(* ===== verification/Font.v ===== *)
(** * The 3x5 bitmap font of the portrait games

    2048, Klotski and Minesweeper each carry a copy of the same text
    renderer: a dict [GLYPH] from one-character strings to five rows of
    three bits (most significant bit leftmost), [draw_glyph] that draws the
    set bits as [scale] x [scale] squares through [draw_pixel],
    [text_width], [draw_text] that advances by [3*scale + spacing*scale]
    per character, [draw_text_center] on the 64-pixel-wide portrait screen,
    and [draw_rect].  Only the tables differ between the games.

    Drawing is modelled as the sequence of [draw_pixel(x, y, c)] calls it
    makes, the [(x, y, c)] lists that [Rotate.draw_calls] performs on the
    driver.  The theorems place every call of a glyph, of a text and of a
    centered text inside its box, and show that a character missing from a
    table is drawn as the space. *)

From Stdlib Require Import Ascii String.
From stdpp Require Import strings pretty.
From S2P Require Import Prelude.

Local Open Scope Z_scope.

(** A Python dict of glyphs, in the order of its literal. *)
Abbreviation glyph_table := (list (ascii * list Z)).

(** A call [draw_pixel(x, y, c)]. *)
Abbreviation op := (Z * Z * Z)%type.

(** [d.get(k)] (the literals have no repeated key). *)
Fixpoint dict_get (t : glyph_table) (k : ascii) : option (list Z) :=
  match t with
  | [] => None
  | (k', v) :: t' => if ascii_dec k' k then Some v else dict_get t' k
  end.

Definition W : Z := 64.

Section Font.
Variable GLYPH : glyph_table.

(** [rows = GLYPH.get(ch, GLYPH[" "])]; every table has the space. *)
Definition glyph_rows (ch : ascii) : list Z :=
  match dict_get GLYPH ch with
  | Some rows => rows
  | None => default [] (dict_get GLYPH " "%char)
  end.

Definition draw_glyph (ch : ascii) (x y scale c : Z) : list op :=
  let rows := glyph_rows ch in
  flat_map (fun ry =>
    let bits := rows !!! Z.to_nat ry in
    flat_map (fun rx =>
      if negb ((bits .>> (2 - rx)) .& 1 =? 0) then
        flat_map (fun sy => map (fun sx => (x + rx * scale + sx, y + ry * scale + sy, c)) (zrange 0 scale))
          (zrange 0 scale)
      else []) (zrange 0 3)) (zrange 0 5).

Definition text_width (s : string) (scale spacing : Z) : Z :=
  let n := Z.of_nat (String.length s) in
  if decide (n = 0) then 0 else n * (3 * scale) + (n - 1) * (spacing * scale).

(** The loop [for ch in s: draw_glyph(ch, cx, y, ...); cx += step]. *)
Fixpoint draw_chars (chs : list ascii) (cx y scale step c : Z) : list op :=
  match chs with
  | [] => []
  | ch :: chs' => draw_glyph ch cx y scale c ++ draw_chars chs' (cx + step) y scale step c
  end.

Definition draw_text (s : string) (x y scale spacing c : Z) : list op :=
  let step := 3 * scale + spacing * scale in
  draw_chars (list_ascii_of_string s) x y scale step c.

Definition draw_text_center (s : string) (y scale : Z) : list op :=
  let w := text_width s scale 1 in
  let x := (W - w) / 2 in
  draw_text s x y scale 1 1.
End Font.

Definition draw_rect (x y w h c : Z) : list op :=
  flat_map (fun i => [(x + i, y, c); (x + i, y + h - 1, c)]) (zrange 0 w) ++
  flat_map (fun j => [(x, y + j, c); (x + w - 1, y + j, c)]) (zrange 0 h).

(** Every call of [ops] lands in the rectangle [[x0, x1) x [y0, y1)]. *)
Definition ops_in (x0 x1 y0 y1 : Z) (ops : list op) : Prop :=
  Forall (fun p => x0 <= p.1.1 < x1 /\ y0 <= p.1.2 < y1) ops.
#[export] Instance ops_in_dec x0 x1 y0 y1 ops : Decision (ops_in x0 x1 y0 y1 ops).
Proof. unfold ops_in. apply _. Defined.

(** The same calls moved by [(dx, dy)]. *)
Definition shift (dx dy : Z) (ops : list op) : list op :=
  map (fun p => (p.1.1 + dx, p.1.2 + dy, p.2)) ops.

(** ** Where the calls land *)

Lemma length_list_ascii_of_string s : length (list_ascii_of_string s) = String.length s.
Proof. induction s as [|a s IH]; simpl; congruence. Qed.

Section FontLemmas.
Variable GLYPH : glyph_table.

Lemma elem_of_draw_glyph ch x y scale c p :
  p ∈ draw_glyph GLYPH ch x y scale c <->
  exists rx ry sx sy, 0 <= ry < 5 /\ 0 <= rx < 3 /\ 0 <= sy < scale /\ 0 <= sx < scale /\
    negb (((glyph_rows GLYPH ch !!! Z.to_nat ry) .>> (2 - rx)) .& 1 =? 0) = true /\
    p = (x + rx * scale + sx, y + ry * scale + sy, c).
Proof.
  unfold draw_glyph. rewrite elem_of_flat_map. setoid_rewrite elem_of_flat_map. setoid_rewrite elem_of_zrange.
  split.
  - intros (ry & Hry & rx & Hrx & Hp). case_match eqn:Hb; [|by apply not_elem_of_nil in Hp].
    apply elem_of_flat_map in Hp as (sy & Hsy & Hp). apply elem_of_map_iff in Hp as (sx & -> & Hsx).
    apply elem_of_zrange in Hsy, Hsx. exists rx, ry, sx, sy. naive_solver lia.
  - intros (rx & ry & sx & sy & Hry & Hrx & Hsy & Hsx & Hb & ->). exists ry. split; [lia|]. exists rx. split; [lia|].
    rewrite Hb. apply elem_of_flat_map. exists sy. split; [apply elem_of_zrange; lia|].
    apply elem_of_map_iff. exists sx. split; [done|apply elem_of_zrange; lia].
Qed.

(** A glyph stays in its [3*scale] x [5*scale] box. *)
Lemma draw_glyph_in ch x y scale c :
  ops_in x (x + 3 * scale) y (y + 5 * scale) (draw_glyph GLYPH ch x y scale c).
Proof.
  apply Forall_forall. intros p Hp. apply elem_of_draw_glyph in Hp as (rx & ry & sx & sy & ? & ? & ? & ? & _ & ->).
  simpl. nia.
Qed.

Lemma ops_in_app x0 x1 y0 y1 l1 l2 : ops_in x0 x1 y0 y1 l1 -> ops_in x0 x1 y0 y1 l2 -> ops_in x0 x1 y0 y1 (l1 ++ l2).
Proof. apply Forall_app_2. Qed.

Lemma ops_in_app_iff x0 x1 y0 y1 l1 l2 :
  ops_in x0 x1 y0 y1 (l1 ++ l2) <-> ops_in x0 x1 y0 y1 l1 /\ ops_in x0 x1 y0 y1 l2.
Proof. apply Forall_app. Qed.

Lemma ops_in_mono x0 x1 y0 y1 x0' x1' y0' y1' l :
  x0' <= x0 -> x1 <= x1' -> y0' <= y0 -> y1 <= y1' -> ops_in x0 x1 y0 y1 l -> ops_in x0' x1' y0' y1' l.
Proof. intros ???? H. eapply Forall_impl; [exact H|]. intros p Hp. cbv beta in Hp. lia. Qed.

Lemma draw_chars_in chs cx y scale spacing c :
  0 <= scale -> 0 <= spacing -> chs <> [] ->
  ops_in cx (cx + Z.of_nat (length chs) * (3 * scale) + (Z.of_nat (length chs) - 1) * (spacing * scale))
    y (y + 5 * scale) (draw_chars GLYPH chs cx y scale (3 * scale + spacing * scale) c).
Proof.
  intros Hs Hsp. revert cx. induction chs as [|ch chs IH]; intros cx Hne; [done|]. simpl.
  apply ops_in_app.
  - eapply ops_in_mono; [..|apply draw_glyph_in]; nia.
  - destruct chs as [|ch' chs']; [constructor|].
    eapply ops_in_mono; [..|apply IH]; [nia..|done].
Qed.

(** A text stays in its [text_width] x [5*scale] box. *)
Lemma draw_text_in s x y scale spacing c :
  0 <= scale -> 0 <= spacing ->
  ops_in x (x + text_width s scale spacing) y (y + 5 * scale) (draw_text GLYPH s x y scale spacing c).
Proof.
  intros Hs Hsp. unfold draw_text, text_width. rewrite <- (length_list_ascii_of_string s).
  destruct (list_ascii_of_string s) as [|ch chs] eqn:E; [constructor|].
  rewrite decide_False by (simpl; lia).
  eapply ops_in_mono; [| | | |apply (draw_chars_in (ch :: chs) x y scale spacing c Hs Hsp)]; [lia..|discriminate].
Qed.

(** A centered text no wider than the screen stays on it horizontally. *)
Lemma draw_text_center_in s y scale :
  0 <= scale -> text_width s scale 1 <= W ->
  ops_in 0 W y (y + 5 * scale) (draw_text_center GLYPH s y scale).
Proof.
  intros Hs Hw. unfold draw_text_center. eapply ops_in_mono; [..|apply draw_text_in]; try lia.
  - apply Z.div_pos; lia.
  - assert (0 <= text_width s scale 1).
    { unfold text_width. case_decide; [lia|]. nia. }
    Z.div_mod_to_equations. lia.
Qed.

(** A character the table lacks is drawn as the space. *)
Lemma draw_glyph_missing ch x y scale c :
  dict_get GLYPH ch = None -> draw_glyph GLYPH ch x y scale c = draw_glyph GLYPH " "%char x y scale c.
Proof.
  intros Hn. unfold draw_glyph, glyph_rows. rewrite Hn.
  by destruct (dict_get GLYPH " "%char).
Qed.
End FontLemmas.

Lemma draw_rect_in x y w h c :
  0 < w -> 0 < h -> ops_in x (x + w) y (y + h) (draw_rect x y w h c).
Proof.
  intros Hw Hh. apply Forall_forall. intros p Hp. apply elem_of_app in Hp as [Hp|Hp];
  apply elem_of_flat_map in Hp as (i & Hi & Hp); apply elem_of_zrange in Hi;
  rewrite !elem_of_cons, elem_of_nil in Hp; destruct Hp as [->|[->|[]]]; simpl; lia.
Qed.

(** ** Drawing commutes with translation *)

Lemma map_flat_map {A B C} (f : B -> C) (g : A -> list B) (l : list A) :
  map f (flat_map g l) = flat_map (fun a => map f (g a)) l.
Proof. induction l as [|a l IH]; [done|]. simpl. by rewrite map_app, IH. Qed.

Lemma shift_app dx dy l1 l2 : shift dx dy (l1 ++ l2) = shift dx dy l1 ++ shift dx dy l2.
Proof. apply map_app. Qed.

Lemma ops_in_shift x0 x1 y0 y1 dx dy l :
  ops_in x0 x1 y0 y1 (shift dx dy l) <-> ops_in (x0 - dx) (x1 - dx) (y0 - dy) (y1 - dy) l.
Proof.
  unfold ops_in, shift. rewrite Forall_map. split; intros H; (eapply Forall_impl; [exact H|]); intros [[x y] c]; simpl; lia.
Qed.

Lemma elem_of_shift p dx dy l : p ∈ l -> (p.1.1 + dx, p.1.2 + dy, p.2) ∈ shift dx dy l.
Proof. intros Hp. apply elem_of_map_iff. by exists p. Qed.

Section Shift.
Variable GLYPH : glyph_table.

Lemma draw_glyph_shift ch x y scale c dx dy :
  draw_glyph GLYPH ch (x + dx) (y + dy) scale c = shift dx dy (draw_glyph GLYPH ch x y scale c).
Proof.
  unfold draw_glyph, shift. rewrite map_flat_map. apply flat_map_ext. intros ry.
  rewrite map_flat_map. apply flat_map_ext. intros rx. case_match; [|done].
  rewrite map_flat_map. apply flat_map_ext. intros sy. rewrite map_map. apply map_ext. intros sx.
  simpl. f_equal. f_equal; lia.
Qed.

Lemma draw_chars_shift chs x y scale step c dx dy :
  draw_chars GLYPH chs (x + dx) (y + dy) scale step c = shift dx dy (draw_chars GLYPH chs x y scale step c).
Proof.
  revert x. induction chs as [|ch chs IH]; intros x; [done|]. simpl.
  rewrite shift_app, <- draw_glyph_shift, <- IH. do 2 f_equal. lia.
Qed.

Lemma draw_text_shift s x y scale spacing c dx dy :
  draw_text GLYPH s (x + dx) (y + dy) scale spacing c = shift dx dy (draw_text GLYPH s x y scale spacing c).
Proof. apply draw_chars_shift. Qed.
End Shift.

(** ** Lengths of [str(n)] *)

Lemma pretty_N_go_length n x s :
  (x < 10 ^ N.of_nat n)%N -> (String.length (pretty_N_go x s) <= n + String.length s)%nat.
Proof.
  revert x s. induction n as [|n IH]; intros x s Hx.
  - assert (x = 0%N) as -> by lia. rewrite pretty_N_go_0. lia.
  - destruct (decide (x = 0%N)) as [->|Hne]; [rewrite pretty_N_go_0; lia|].
    rewrite pretty_N_go_step by lia. etransitivity; [apply IH|simpl; lia].
    rewrite Nat2N.inj_succ, N.pow_succ_r' in Hx. apply N.div_lt_upper_bound; lia.
Qed.

(** [len(str(z)) <= n] for [0 <= z < 10 ** n]. *)
Lemma pretty_Z_length z n :
  (1 <= n)%nat -> 0 <= z < 10 ^ Z.of_nat n -> (String.length (pretty z) <= n)%nat.
Proof.
  intros Hn Hz. destruct z as [|p|p]; [simpl; lia| |lia]. unfold pretty, pretty_Z, pretty, pretty_positive, pretty, pretty_N.
  rewrite decide_False by done. etransitivity; [apply pretty_N_go_length with (n := n)|simpl; lia].
  apply N2Z.inj_lt. rewrite N2Z.inj_pow, nat_N_Z. simpl. lia.
Qed.

Lemma substring_0_length n s : (String.length (substring 0 n s) <= n)%nat.
Proof. revert n. induction s as [|a s IH]; intros [|n]; simpl; try lia. specialize (IH n). lia. Qed.

Lemma substring_0_length_le n s : (String.length (substring 0 n s) <= String.length s)%nat.
Proof. revert n. induction s as [|a s IH]; intros [|n]; simpl; try lia. specialize (IH n). lia. Qed.

(** [s[:n]] is [s] when [s] has at most [n] characters. *)
Lemma substring_0_full n s : (String.length s <= n)%nat -> substring 0 n s = s.
Proof. revert n. induction s as [|a s IH]; intros [|n] Hn; simpl in *; [done|done|lia|]. f_equal. apply IH. lia. Qed.

Lemma text_width_le s scale spacing n :
  0 <= scale -> 0 <= spacing -> (String.length s <= n)%nat -> (1 <= n)%nat ->
  text_width s scale spacing <= Z.of_nat n * (3 * scale) + (Z.of_nat n - 1) * (spacing * scale).
Proof. intros Hs Hsp Hl Hn. unfold text_width. case_decide; nia. Qed.

Lemma ops_in_flat_map {A} x0 x1 y0 y1 (f : A -> list op) (l : list A) :
  (forall a, a ∈ l -> ops_in x0 x1 y0 y1 (f a)) -> ops_in x0 x1 y0 y1 (flat_map f l).
Proof.
  induction l as [|a l IH]; intros H; [constructor|]. simpl. apply ops_in_app.
  - apply H. by left.
  - apply IH. intros b Hb. apply H. by right.
Qed.

(** Texts of at most [n] characters: the boxes the screens rely on. *)
Lemma text_small_in GLYPH str x y n :
  (String.length str <= n)%nat -> (1 <= n)%nat ->
  ops_in x (x + Z.of_nat n * 4 - 1) y (y + 5) (draw_text GLYPH str x y 1 1 1).
Proof.
  intros Hl Hn. eapply ops_in_mono; [..|apply (draw_text_in GLYPH str x y 1 1 1)]; try lia.
  pose proof (text_width_le str 1 1 n ltac:(lia) ltac:(lia) Hl Hn). lia.
Qed.

Lemma text_center_fits GLYPH str y scale n :
  0 <= scale -> (String.length str <= n)%nat -> (1 <= n)%nat ->
  Z.of_nat n * (3 * scale) + (Z.of_nat n - 1) * scale <= W ->
  ops_in 0 W y (y + 5 * scale) (draw_text_center GLYPH str y scale).
Proof.
  intros Hs Hl Hn Hw. apply draw_text_center_in; [done|].
  pose proof (text_width_le str scale 1 n Hs ltac:(lia) Hl Hn). lia.
Qed.

(** Decides [ops_in] on calls with no unknowns. *)
Ltac ops_eval := eapply bool_decide_unpack; vm_compute; reflexivity.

_ _ _ _

■ **Description of the task**
Having found the line with "str y scale)." in the listing above, transcribe it and every line after it to the end, exactly, with no additions.

■ **Answer for this exercise**
  ops_in 0 W y (y + 5 * scale) (draw_text_center GLYPH str y scale).
Proof.
  intros Hs Hl Hn Hw. apply draw_text_center_in; [done|].
  pose proof (text_width_le str scale 1 n Hs ltac:(lia) Hl Hn). lia.
Qed.

(** Decides [ops_in] on calls with no unknowns. *)
Ltac ops_eval := eapply bool_decide_unpack; vm_compute; reflexivity.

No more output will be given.